EXERCISE OBJECTIVE. Below are some records. Print exactly the lines between the one holding "Definition le (a" and the one holding "match servers, answers with", inclusive, and nothing else.

RECORDS FOR THIS TASK.
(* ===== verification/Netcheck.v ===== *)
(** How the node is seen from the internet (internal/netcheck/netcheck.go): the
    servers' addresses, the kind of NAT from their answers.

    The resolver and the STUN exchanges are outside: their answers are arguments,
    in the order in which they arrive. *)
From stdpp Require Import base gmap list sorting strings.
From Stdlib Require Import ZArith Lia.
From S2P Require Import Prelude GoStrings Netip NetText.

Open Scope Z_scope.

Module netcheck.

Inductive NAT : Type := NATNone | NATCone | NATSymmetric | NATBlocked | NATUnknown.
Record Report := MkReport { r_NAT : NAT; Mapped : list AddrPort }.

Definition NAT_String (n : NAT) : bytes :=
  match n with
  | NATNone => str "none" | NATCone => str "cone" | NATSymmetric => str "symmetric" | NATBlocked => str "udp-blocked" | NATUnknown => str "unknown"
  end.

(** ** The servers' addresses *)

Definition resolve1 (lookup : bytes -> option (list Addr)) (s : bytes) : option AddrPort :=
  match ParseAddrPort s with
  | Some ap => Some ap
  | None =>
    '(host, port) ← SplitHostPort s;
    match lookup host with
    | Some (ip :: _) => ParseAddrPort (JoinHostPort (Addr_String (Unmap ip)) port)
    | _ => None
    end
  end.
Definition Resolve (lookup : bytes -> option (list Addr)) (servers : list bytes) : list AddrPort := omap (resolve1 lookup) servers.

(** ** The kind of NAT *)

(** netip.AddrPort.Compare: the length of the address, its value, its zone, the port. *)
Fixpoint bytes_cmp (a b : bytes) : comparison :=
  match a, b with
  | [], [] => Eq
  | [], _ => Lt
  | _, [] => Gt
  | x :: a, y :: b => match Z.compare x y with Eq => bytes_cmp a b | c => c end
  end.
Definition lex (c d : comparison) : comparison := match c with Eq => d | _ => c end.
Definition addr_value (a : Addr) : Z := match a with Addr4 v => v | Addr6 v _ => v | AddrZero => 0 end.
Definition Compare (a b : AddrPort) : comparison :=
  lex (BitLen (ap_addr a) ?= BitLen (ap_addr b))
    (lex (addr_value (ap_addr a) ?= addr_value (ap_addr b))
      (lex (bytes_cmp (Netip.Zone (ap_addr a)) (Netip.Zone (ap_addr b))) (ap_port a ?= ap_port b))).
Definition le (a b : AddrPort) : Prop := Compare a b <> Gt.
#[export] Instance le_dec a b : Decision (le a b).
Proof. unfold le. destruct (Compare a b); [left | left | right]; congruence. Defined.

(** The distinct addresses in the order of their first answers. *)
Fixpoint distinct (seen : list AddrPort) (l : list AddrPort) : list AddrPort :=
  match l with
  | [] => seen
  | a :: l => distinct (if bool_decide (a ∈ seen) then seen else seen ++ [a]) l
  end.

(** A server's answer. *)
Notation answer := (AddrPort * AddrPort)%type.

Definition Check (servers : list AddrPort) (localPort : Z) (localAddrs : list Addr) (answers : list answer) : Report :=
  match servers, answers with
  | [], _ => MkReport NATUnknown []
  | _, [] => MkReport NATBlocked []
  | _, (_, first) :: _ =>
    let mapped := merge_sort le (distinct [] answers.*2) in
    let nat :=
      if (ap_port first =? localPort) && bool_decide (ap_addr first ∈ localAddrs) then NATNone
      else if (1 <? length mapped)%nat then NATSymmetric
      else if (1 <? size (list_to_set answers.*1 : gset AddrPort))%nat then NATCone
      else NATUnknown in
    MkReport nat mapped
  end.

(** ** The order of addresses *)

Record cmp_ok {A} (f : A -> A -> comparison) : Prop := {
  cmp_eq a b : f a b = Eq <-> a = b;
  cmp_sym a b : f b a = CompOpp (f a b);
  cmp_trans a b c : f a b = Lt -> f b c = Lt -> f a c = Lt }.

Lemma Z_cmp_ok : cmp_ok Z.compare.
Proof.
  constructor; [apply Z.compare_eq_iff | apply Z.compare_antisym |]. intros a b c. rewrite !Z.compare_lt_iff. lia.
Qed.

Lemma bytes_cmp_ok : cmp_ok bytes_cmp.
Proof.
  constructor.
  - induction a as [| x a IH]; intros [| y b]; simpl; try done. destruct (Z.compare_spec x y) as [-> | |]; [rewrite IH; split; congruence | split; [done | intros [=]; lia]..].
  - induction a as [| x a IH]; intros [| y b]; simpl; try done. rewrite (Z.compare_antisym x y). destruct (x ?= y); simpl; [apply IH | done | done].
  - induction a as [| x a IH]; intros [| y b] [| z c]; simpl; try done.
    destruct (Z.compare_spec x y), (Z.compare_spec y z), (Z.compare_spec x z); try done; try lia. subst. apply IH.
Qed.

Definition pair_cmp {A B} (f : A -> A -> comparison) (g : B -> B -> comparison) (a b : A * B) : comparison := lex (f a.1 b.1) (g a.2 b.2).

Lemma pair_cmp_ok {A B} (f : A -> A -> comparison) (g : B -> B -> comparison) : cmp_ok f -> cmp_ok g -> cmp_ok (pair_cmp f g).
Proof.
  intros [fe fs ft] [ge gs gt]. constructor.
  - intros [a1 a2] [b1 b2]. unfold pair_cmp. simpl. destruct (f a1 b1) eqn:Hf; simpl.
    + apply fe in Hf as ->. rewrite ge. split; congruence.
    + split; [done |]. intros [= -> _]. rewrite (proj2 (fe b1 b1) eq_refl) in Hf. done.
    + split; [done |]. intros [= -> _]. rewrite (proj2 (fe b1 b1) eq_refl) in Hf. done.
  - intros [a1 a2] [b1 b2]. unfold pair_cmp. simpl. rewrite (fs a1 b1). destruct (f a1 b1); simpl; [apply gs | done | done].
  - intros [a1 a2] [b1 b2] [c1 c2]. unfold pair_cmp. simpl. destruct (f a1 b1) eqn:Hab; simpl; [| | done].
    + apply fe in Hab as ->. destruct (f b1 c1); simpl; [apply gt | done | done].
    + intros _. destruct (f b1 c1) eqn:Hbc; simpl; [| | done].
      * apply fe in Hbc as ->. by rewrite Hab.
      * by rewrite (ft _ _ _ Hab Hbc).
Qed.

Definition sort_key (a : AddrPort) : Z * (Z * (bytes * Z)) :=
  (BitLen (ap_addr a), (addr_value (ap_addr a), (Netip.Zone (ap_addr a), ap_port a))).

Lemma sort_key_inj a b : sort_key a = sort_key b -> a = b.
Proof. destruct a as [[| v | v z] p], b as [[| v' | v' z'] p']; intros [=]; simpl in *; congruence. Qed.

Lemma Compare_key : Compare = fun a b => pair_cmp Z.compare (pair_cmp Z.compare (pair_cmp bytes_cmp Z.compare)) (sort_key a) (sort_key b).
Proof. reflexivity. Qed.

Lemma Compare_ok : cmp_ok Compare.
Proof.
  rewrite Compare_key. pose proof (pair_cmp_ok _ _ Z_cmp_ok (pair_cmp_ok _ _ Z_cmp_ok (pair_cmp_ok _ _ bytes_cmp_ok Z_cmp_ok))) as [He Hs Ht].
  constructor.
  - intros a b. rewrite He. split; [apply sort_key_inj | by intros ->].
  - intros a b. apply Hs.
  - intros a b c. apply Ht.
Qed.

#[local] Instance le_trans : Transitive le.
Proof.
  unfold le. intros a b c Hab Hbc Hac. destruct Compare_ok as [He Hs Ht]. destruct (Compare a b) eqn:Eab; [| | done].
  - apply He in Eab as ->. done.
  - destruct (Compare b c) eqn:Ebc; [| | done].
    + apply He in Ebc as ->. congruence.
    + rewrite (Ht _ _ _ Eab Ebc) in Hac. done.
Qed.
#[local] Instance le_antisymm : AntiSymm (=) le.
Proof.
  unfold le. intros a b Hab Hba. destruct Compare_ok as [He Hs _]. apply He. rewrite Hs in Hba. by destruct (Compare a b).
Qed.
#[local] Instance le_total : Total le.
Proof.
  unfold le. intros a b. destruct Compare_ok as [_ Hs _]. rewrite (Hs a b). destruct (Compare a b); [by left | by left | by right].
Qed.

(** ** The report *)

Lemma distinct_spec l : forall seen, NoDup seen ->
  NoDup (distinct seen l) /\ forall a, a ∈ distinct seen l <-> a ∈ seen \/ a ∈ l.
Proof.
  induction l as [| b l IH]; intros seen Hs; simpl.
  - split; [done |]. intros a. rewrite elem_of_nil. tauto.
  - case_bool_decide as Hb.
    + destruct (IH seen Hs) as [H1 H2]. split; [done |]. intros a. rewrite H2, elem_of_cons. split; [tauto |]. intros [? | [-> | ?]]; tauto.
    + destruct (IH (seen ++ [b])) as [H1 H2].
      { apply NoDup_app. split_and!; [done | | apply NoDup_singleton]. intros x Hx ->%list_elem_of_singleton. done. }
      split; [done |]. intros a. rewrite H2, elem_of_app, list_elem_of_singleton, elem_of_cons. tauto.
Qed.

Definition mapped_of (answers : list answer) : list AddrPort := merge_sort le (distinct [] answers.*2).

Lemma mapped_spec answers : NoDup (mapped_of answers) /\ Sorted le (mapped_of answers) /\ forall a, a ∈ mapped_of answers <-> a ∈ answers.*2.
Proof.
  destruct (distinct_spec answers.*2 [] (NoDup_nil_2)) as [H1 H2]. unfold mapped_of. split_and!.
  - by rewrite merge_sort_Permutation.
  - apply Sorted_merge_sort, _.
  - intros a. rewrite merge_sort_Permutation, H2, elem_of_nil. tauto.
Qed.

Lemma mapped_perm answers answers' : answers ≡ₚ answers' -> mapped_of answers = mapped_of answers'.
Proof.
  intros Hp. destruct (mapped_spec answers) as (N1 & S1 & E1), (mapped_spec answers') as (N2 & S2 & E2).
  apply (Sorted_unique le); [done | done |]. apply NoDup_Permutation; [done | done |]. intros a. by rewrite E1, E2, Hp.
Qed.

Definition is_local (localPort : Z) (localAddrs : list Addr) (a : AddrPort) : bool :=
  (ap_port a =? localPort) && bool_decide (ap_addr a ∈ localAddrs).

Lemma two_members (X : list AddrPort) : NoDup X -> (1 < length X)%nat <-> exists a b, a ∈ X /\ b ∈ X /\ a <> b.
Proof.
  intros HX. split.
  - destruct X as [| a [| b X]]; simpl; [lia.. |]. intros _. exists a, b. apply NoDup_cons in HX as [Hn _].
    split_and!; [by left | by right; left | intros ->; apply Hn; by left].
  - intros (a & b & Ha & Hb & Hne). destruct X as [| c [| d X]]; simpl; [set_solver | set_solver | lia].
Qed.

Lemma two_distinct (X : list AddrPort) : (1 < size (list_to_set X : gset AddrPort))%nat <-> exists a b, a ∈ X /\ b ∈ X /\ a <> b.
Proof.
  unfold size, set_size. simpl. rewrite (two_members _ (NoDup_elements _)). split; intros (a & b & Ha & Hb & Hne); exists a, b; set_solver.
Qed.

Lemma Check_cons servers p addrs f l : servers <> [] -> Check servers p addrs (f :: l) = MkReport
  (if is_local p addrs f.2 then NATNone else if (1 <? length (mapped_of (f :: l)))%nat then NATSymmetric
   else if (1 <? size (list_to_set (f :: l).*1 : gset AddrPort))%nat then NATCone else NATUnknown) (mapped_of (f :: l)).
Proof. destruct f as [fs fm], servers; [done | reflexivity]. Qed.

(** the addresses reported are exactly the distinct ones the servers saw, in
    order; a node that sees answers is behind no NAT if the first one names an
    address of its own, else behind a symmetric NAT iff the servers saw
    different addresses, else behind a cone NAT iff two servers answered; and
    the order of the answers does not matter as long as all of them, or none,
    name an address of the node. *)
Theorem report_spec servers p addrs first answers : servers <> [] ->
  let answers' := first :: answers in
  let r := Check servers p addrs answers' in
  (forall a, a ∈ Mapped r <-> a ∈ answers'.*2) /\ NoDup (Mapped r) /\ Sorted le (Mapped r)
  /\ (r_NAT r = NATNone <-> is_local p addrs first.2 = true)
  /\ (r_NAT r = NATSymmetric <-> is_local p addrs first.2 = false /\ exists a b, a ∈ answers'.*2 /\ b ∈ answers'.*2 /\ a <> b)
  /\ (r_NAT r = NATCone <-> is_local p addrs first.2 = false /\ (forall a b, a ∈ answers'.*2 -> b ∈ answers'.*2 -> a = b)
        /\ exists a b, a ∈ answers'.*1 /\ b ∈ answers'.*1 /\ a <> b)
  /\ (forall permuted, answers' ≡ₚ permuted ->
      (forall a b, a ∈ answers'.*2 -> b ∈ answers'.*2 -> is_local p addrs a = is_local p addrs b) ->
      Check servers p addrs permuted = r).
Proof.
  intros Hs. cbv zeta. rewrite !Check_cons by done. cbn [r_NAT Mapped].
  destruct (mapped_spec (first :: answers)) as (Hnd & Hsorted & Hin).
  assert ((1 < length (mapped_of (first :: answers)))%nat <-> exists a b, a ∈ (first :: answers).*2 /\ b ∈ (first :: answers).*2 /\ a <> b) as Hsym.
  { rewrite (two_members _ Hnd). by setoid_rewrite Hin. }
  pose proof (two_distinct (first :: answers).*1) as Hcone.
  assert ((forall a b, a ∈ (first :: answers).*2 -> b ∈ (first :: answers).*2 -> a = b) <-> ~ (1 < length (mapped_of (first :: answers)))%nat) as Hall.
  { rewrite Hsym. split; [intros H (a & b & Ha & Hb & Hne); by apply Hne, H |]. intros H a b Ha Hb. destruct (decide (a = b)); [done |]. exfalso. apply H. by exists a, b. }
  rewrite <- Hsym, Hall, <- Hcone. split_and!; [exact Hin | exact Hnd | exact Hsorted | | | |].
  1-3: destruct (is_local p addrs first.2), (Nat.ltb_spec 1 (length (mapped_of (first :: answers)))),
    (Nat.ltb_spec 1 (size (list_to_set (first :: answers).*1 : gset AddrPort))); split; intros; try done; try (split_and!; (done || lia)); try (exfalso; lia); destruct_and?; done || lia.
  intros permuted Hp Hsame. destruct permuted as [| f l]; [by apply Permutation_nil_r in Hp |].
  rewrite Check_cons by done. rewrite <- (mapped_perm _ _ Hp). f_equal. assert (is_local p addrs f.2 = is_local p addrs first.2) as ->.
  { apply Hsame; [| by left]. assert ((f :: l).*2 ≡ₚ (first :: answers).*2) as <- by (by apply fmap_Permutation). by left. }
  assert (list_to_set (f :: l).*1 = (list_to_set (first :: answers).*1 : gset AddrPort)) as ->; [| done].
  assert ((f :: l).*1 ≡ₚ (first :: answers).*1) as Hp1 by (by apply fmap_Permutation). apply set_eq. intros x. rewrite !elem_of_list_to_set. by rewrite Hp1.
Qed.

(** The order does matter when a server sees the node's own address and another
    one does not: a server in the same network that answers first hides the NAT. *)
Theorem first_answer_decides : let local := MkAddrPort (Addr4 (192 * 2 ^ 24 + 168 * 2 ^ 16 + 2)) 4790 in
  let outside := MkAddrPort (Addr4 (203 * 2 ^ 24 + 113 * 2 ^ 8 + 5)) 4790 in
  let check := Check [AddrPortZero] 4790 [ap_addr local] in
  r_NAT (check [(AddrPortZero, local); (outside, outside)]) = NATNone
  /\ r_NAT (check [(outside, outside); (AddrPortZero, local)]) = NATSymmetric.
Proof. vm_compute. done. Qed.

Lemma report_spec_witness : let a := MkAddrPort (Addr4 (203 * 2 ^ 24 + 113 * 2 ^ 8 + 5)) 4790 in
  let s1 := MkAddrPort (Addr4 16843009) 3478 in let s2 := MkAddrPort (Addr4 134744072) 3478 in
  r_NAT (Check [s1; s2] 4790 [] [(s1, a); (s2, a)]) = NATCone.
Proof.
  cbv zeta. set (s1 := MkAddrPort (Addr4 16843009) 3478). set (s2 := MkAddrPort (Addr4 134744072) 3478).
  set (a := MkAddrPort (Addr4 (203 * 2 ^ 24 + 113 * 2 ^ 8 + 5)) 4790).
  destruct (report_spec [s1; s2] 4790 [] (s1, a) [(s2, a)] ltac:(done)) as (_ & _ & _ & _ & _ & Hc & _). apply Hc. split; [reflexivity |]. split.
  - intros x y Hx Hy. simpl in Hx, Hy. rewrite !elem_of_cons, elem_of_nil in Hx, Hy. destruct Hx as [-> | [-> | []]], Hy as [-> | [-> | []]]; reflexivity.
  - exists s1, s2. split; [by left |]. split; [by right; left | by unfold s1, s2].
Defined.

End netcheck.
* * *
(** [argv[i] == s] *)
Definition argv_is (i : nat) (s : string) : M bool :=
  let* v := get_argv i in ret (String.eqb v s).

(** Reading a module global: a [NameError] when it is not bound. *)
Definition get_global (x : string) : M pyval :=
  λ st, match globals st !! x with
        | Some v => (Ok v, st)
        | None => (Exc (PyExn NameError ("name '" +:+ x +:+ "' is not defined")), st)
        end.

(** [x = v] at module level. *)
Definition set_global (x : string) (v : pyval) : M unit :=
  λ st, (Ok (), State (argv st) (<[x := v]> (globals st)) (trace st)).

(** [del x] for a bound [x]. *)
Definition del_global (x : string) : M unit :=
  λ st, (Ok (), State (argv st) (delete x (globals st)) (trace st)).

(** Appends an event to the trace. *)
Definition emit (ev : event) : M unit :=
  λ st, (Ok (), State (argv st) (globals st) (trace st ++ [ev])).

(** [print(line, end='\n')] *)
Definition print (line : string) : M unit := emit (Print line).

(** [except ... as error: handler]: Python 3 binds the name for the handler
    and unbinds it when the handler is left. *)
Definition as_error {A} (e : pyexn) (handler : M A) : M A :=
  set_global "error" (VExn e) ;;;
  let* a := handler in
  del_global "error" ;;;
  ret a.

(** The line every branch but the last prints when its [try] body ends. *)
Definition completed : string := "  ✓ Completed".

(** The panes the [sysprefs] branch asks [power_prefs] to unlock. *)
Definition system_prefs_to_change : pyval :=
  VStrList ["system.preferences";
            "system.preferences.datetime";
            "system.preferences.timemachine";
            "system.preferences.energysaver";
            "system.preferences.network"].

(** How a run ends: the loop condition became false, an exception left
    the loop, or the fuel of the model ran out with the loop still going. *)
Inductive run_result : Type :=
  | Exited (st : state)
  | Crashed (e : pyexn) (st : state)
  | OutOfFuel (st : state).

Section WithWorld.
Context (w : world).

RESPONSE.
Definition le (a b : AddrPort) : Prop := Compare a b <> Gt.
#[export] Instance le_dec a b : Decision (le a b).
Proof. unfold le. destruct (Compare a b); [left | left | right]; congruence. Defined.

(** The distinct addresses in the order of their first answers. *)
Fixpoint distinct (seen : list AddrPort) (l : list AddrPort) : list AddrPort :=
  match l with
  | [] => seen
  | a :: l => distinct (if bool_decide (a ∈ seen) then seen else seen ++ [a]) l
  end.

(** A server's answer. *)
Notation answer := (AddrPort * AddrPort)%type.

Definition Check (servers : list AddrPort) (localPort : Z) (localAddrs : list Addr) (answers : list answer) : Report :=
  match servers, answers with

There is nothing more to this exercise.